> **EXERCISE**: Transcribe, without any change, the line that includes "rewrite list_lookup_imap, Hd. cbn" and all the lines that come after it in the material below.

========

(** C3.  The bars are drawn for the records with a non-null, non-zero
    volume, in series order.  Bar 0 is given the rising colour; bar [i > 0]
    is given the falling colour exactly when the close of the previous
    record of that filtered sequence is above its own close, and the rising
    colour otherwise; no third colour is used. *)
Theorem volume_fill_spec (win : Window) (data : list OhlcvRecord) :
  sublist (volData data) data /\
  (forall d, d ∈ volData data <->
             d ∈ data /\ exists v, volume d = Some v /\ ~ (v == 0)%Q) /\
  rect_fill <$> volBars win data = volFills data /\
  length (volFills data) = length (volData data) /\
  (forall d, volData data !! 0 = Some d ->
             volFills data !! 0 = Some (Some rising)) /\
  (forall i prev d,
     0 < i -> volData data !! (i - 1) = Some prev -> volData data !! i = Some d ->
     exists c, volFills data !! i = Some (Some c) /\
       (c = falling <-> (close d < close prev)%Q) /\
       (c = rising <-> (close prev <= close d)%Q)) /\
  (forall c, c ∈ volFills data -> c = Some rising \/ c = Some falling) /\
  rising <> falling.
Proof.
  split; [apply volData_sublist|]. split; [apply volData_elem|].
  split; [apply volBars_fill|]. split; [apply length_imap|].
  assert (Hne : rising <> falling) by discriminate.
  split; [|split; [|split; [|exact Hne]]].
  - intros d Hd. unfold volFills. rewrite list_lookup_imap, Hd. reflexivity.
  - intros i prev d Hi Hprev Hd. unfold volFills.
    rewrite list_lookup_imap, Hd. cbn [fmap option_fmap option_map]. unfold fill.
    destruct (decide (i = 0)); [lia|]. rewrite Hprev. cbn [mbind option_bind].
    destruct (Js.gt (close prev) (close d)) eqn:E.
    + apply gt_true_iff in E. exists falling. split; [reflexivity|]. split.
      * split; [intros _; exact E|reflexivity].
      * split; [intros Heq; congruence|].
        intros Hle. exfalso. exact (Qlt_not_le _ _ E Hle).
    + apply gt_false_iff in E. exists rising. split; [reflexivity|]. split.
      * split; [intros Heq; congruence|].
        intros Hlt. exfalso. exact (Qlt_not_le _ _ Hlt E).
      * split; [intros _; exact E|reflexivity].
  - intros c Hc. unfold volFills in Hc.
    apply elem_of_lookup_imap in Hc as (i & d & -> & Hd). unfold fill.
    destruct (decide (i = 0)); [left; reflexivity|].
    destruct (volData data !! (i - 1)) as [prev|] eqn:Hprev.
    + cbn [mbind option_bind]. destruct (Js.gt (close prev) (close d)); auto.
    + apply lookup_ge_None in Hprev. apply lookup_lt_Some in Hd. lia.
Qed.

========

> **SOLUTION**:
    rewrite list_lookup_imap, Hd. cbn [fmap option_fmap option_map]. unfold fill.
    destruct (decide (i = 0)); [lia|]. rewrite Hprev. cbn [mbind option_bind].
    destruct (Js.gt (close prev) (close d)) eqn:E.
    + apply gt_true_iff in E. exists falling. split; [reflexivity|]. split.
      * split; [intros _; exact E|reflexivity].
      * split; [intros Heq; congruence|].
        intros Hle. exfalso. exact (Qlt_not_le _ _ E Hle).
    + apply gt_false_iff in E. exists rising. split; [reflexivity|]. split.
      * split; [intros Heq; congruence|].
        intros Hlt. exfalso. exact (Qlt_not_le _ _ Hlt E).
      * split; [intros _; exact E|reflexivity].
  - intros c Hc. unfold volFills in Hc.
    apply elem_of_lookup_imap in Hc as (i & d & -> & Hd). unfold fill.
    destruct (decide (i = 0)); [left; reflexivity|].
    destruct (volData data !! (i - 1)) as [prev|] eqn:Hprev.
    + cbn [mbind option_bind]. destruct (Js.gt (close prev) (close d)); auto.
    + apply lookup_ge_None in Hprev. apply lookup_lt_Some in Hd. lia.
Qed.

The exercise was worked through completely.